(** * ctbc: peer-to-peer networking core (communication.c)

    A shallow embedding of the stream framer, the protocol handler, the
    data-exchange tick, the candidate selection and the admin listener of
    [src/communication.c], and the properties of the specification that
    were checked against it.

    Conventions of the embedding:
    - C integers are [Z]; where the source computes on a fixed width the
      wrap-around is written out ([u32], [u64]).
    - [double] values are the rationals [Q] they denote.  The scores of
      [rate_candidate] are computed as the machine does, every operation
      rounded to binary64 ([Binary64]); clock readings and their
      differences are only stored and compared, and are kept as they are.
    - bytes are [Byte.byte]; a C array is a [list byte] of the array's size.
    - calls that leave the function (writes to a socket, closing a socket,
      calls into the chain store) are recorded in the order they are made
      as a list of actions. *)

From Stdlib Require Import ZArith NArith QArith Qround Qpower Qabs Lia Lqa Bool.
From Stdlib Require Import Strings.Byte Strings.String Strings.Ascii.
From Stdlib Require Floats.
From stdpp Require Import base list.

#[local] Open Scope Z_scope.

(** ** Bytes and fixed-width integers *)

Definition u32 (x : Z) : Z := x mod 2 ^ 32.
Definition u64 (x : Z) : Z := x mod 2 ^ 64.

Definition byte_of_N (n : N) : byte :=
  match Byte.of_N (n mod 256)%N with
  | Some b => b
  | None => x00
  end.

Definition byteZ (b : byte) : Z := Z.of_N (Byte.to_N b).

#[global] Instance byte_eq_dec : EqDecision byte := Byte.byte_eq_dec.

(** Little-endian decoding of an unsigned integer (all integers of the wire
    protocol are little-endian). *)
Fixpoint le_decode (bs : list byte) : Z :=
  match bs with
  | [] => 0
  | b :: rest => byteZ b + 256 * le_decode rest
  end.

Fixpoint le_encode (n : nat) (x : Z) : list byte :=
  match n with
  | O => []
  | S n' => byte_of_N (Z.to_N (x mod 256)) :: le_encode n' (x / 256)
  end.

(** The bytes of a C string literal. *)
Definition bytes_of_string (s : string) : list byte := list_byte_of_string s.

(** ** SHA-256 and the payload checksum *)

Module SHA256.
#[local] Open Scope N_scope.

Definition w32 (x : N) : N := x mod 2 ^ 32.
Definition add32 (x y : N) : N := w32 (x + y).
Definition rotr (n x : N) : N :=
  N.lor (N.shiftr x n) (w32 (N.shiftl x (32 - n))).
Definition shr (n x : N) : N := N.shiftr x n.

Definition Ch (x y z : N) : N :=
  N.lxor (N.land x y) (N.land (N.lxor x 0xffffffff) z).
Definition Maj (x y z : N) : N :=
  N.lxor (N.lxor (N.land x y) (N.land x z)) (N.land y z).
Definition Sigma0 (x : N) : N := N.lxor (N.lxor (rotr 2 x) (rotr 13 x)) (rotr 22 x).
Definition Sigma1 (x : N) : N := N.lxor (N.lxor (rotr 6 x) (rotr 11 x)) (rotr 25 x).
Definition sigma0 (x : N) : N := N.lxor (N.lxor (rotr 7 x) (rotr 18 x)) (shr 3 x).
Definition sigma1 (x : N) : N := N.lxor (N.lxor (rotr 17 x) (rotr 19 x)) (shr 10 x).

(** The constants of FIPS 180-4: the first 32 bits of the fractional parts
    of the cube roots ([K]) and of the square roots ([H0]) of the first
    primes. *)
Definition primes : list N :=
  [ 2; 3; 5; 7; 11; 13; 17; 19; 23; 29; 31; 37; 41; 43; 47; 53; 59; 61; 67; 71;
    73; 79; 83; 89; 97; 101; 103; 107; 109; 113; 127; 131; 137; 139; 149; 151;
    157; 163; 167; 173; 179; 181; 191; 193; 197; 199; 211; 223; 227; 229; 233;
    239; 241; 251; 257; 263; 269; 271; 277; 281; 283; 293; 307; 311 ].

(** the integer cube root, bit by bit from bit [n - 1] down *)
Fixpoint cbrt_bits (n : nat) (x r : N) : N :=
  match n with
  | O => r
  | S n' =>
      let r' := r + 2 ^ N.of_nat n' in
      cbrt_bits n' x (if r' * r' * r' <=? x then r' else r)
  end.

Definition K : list N :=
  Eval vm_compute in map (fun p => w32 (cbrt_bits 36 (p * 2 ^ 96) 0)) primes.

Definition H0 : list N :=
  Eval vm_compute in map (fun p => w32 (N.sqrt (p * 2 ^ 64))) (take 8 primes).

(** big-endian words *)
Fixpoint be_decode_acc (acc : N) (bs : list byte) : N :=
  match bs with
  | [] => acc
  | b :: rest => be_decode_acc (acc * 256 + Byte.to_N b) rest
  end.

Fixpoint be_encode (n : nat) (x : N) : list byte :=
  match n with
  | O => []
  | S n' => be_encode n' (x / 256) ++ [byte_of_N x]
  end.

Fixpoint words (n : nat) (bs : list byte) : list N :=
  match n with
  | O => []
  | S n' => be_decode_acc 0 (take 4 bs) :: words n' (drop 4 bs)
  end.

(** message padding: 0x80, zeros up to 56 mod 64, the bit length on 8 bytes *)
Definition pad (msg : list byte) : list byte :=
  let len := N.of_nat (length msg) in
  let zeros := N.to_nat ((119 - len mod 64) mod 64) in
  msg ++ [x80] ++ repeat x00 zeros ++ be_encode 8 (len * 8).

(** the message schedule: [w] holds the words computed so far, latest first *)
Fixpoint schedule (n : nat) (w : list N) : list N :=
  match n with
  | O => w
  | S n' =>
      let wt := add32 (add32 (sigma1 (nth 1 w 0)) (nth 6 w 0))
                      (add32 (sigma0 (nth 14 w 0)) (nth 15 w 0)) in
      schedule n' (wt :: w)
  end.

Definition round (st : list N) (kw : N * N) : list N :=
  match st with
  | [a; b; c; d; e; f; g; h] =>
      let t1 := add32 (add32 (add32 h (Sigma1 e)) (add32 (Ch e f g) (fst kw))) (snd kw) in
      let t2 := add32 (Sigma0 a) (Maj a b c) in
      [add32 t1 t2; a; b; c; add32 d t1; e; f; g]
  | _ => st
  end.

Definition zip_add (xs ys : list N) : list N :=
  map (fun p => add32 (fst p) (snd p)) (zip xs ys).

Definition compress (h : list N) (block : list byte) : list N :=
  let w := rev (schedule 48 (rev (words 16 block))) in
  zip_add h (fold_left round (zip K w) h).

Fixpoint blocks (n : nat) (h : list N) (bs : list byte) : list N :=
  match n with
  | O => h
  | S n' => blocks n' (compress h (take 64 bs)) (drop 64 bs)
  end.

Definition sha256 (msg : list byte) : list byte :=
  let p := pad msg in
  concat (map (be_encode 4) (blocks (length p / 64) H0 p)).
End SHA256.

(** Modelled from the spec: [calculate_data_checksum] is declared outside
    [src/]; "the checksum is the first four bytes of the double-SHA-256 of
    the payload". *)
Definition CHECKSUM_SIZE : nat := 4.

Definition calculate_data_checksum (data : list byte) : list byte :=
  take CHECKSUM_SIZE (SHA256.sha256 (SHA256.sha256 data)).

(** ** Wire header *)

(** Modelled from the spec: the [Header] struct and [parse_message_header]
    are declared outside [src/]; a header is
    [{magic: u32 LE, command: 12-byte zero-padded ASCII, length: u32 LE,
    checksum: 4 bytes}], 24 bytes in all. *)
Record Header := {
  hdr_magic : Z;
  hdr_command : list byte;
  hdr_length : Z;
  hdr_checksum : list byte
}.

Definition sizeof_Header : Z := 24.

Definition parse_message_header (ptrBuffer : list byte) : Header :=
  {| hdr_magic := le_decode (take 4 ptrBuffer);
     hdr_command := take 12 (drop 4 ptrBuffer);
     hdr_length := le_decode (take 4 (drop 16 ptrBuffer));
     hdr_checksum := take 4 (drop 20 ptrBuffer) |}.

(** Modelled from the spec: [mainnet.magic] is declared outside [src/];
    the magic is the 4-byte Bitcoin mainnet prefix. *)
Definition mainnet_magic : list byte := [xf9; xbe; xb4; xd9].
Definition sizeof_magic : Z := 4.

(** Modelled from the spec: [starts_with_magic] is declared outside [src/];
    a frame begins with the magic prefix. *)
Definition starts_with_magic (p : list byte) : bool :=
  bool_decide (take 4 p = mainnet_magic).

(** The C string held in a zero-padded field: the bytes before the first NUL. *)
Fixpoint cstring (bs : list byte) : list byte :=
  match bs with
  | [] => []
  | b :: rest => if bool_decide (b = x00) then [] else b :: cstring rest
  end.

(** [strcmp(a, literal) == 0] *)
Definition strcmp_eq (field : list byte) (literal : string) : bool :=
  bool_decide (cstring field = bytes_of_string literal).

**EXERCISE**
Write out exactly the lines between the start of the entries and the line containing "data-exchange tick, the", including that line and the first one.

**RESULT OF THIS TASK**
(** * ctbc: peer-to-peer networking core (communication.c)

    A shallow embedding of the stream framer, the protocol handler, the
    data-exchange tick, the candidate selection and the admin listener of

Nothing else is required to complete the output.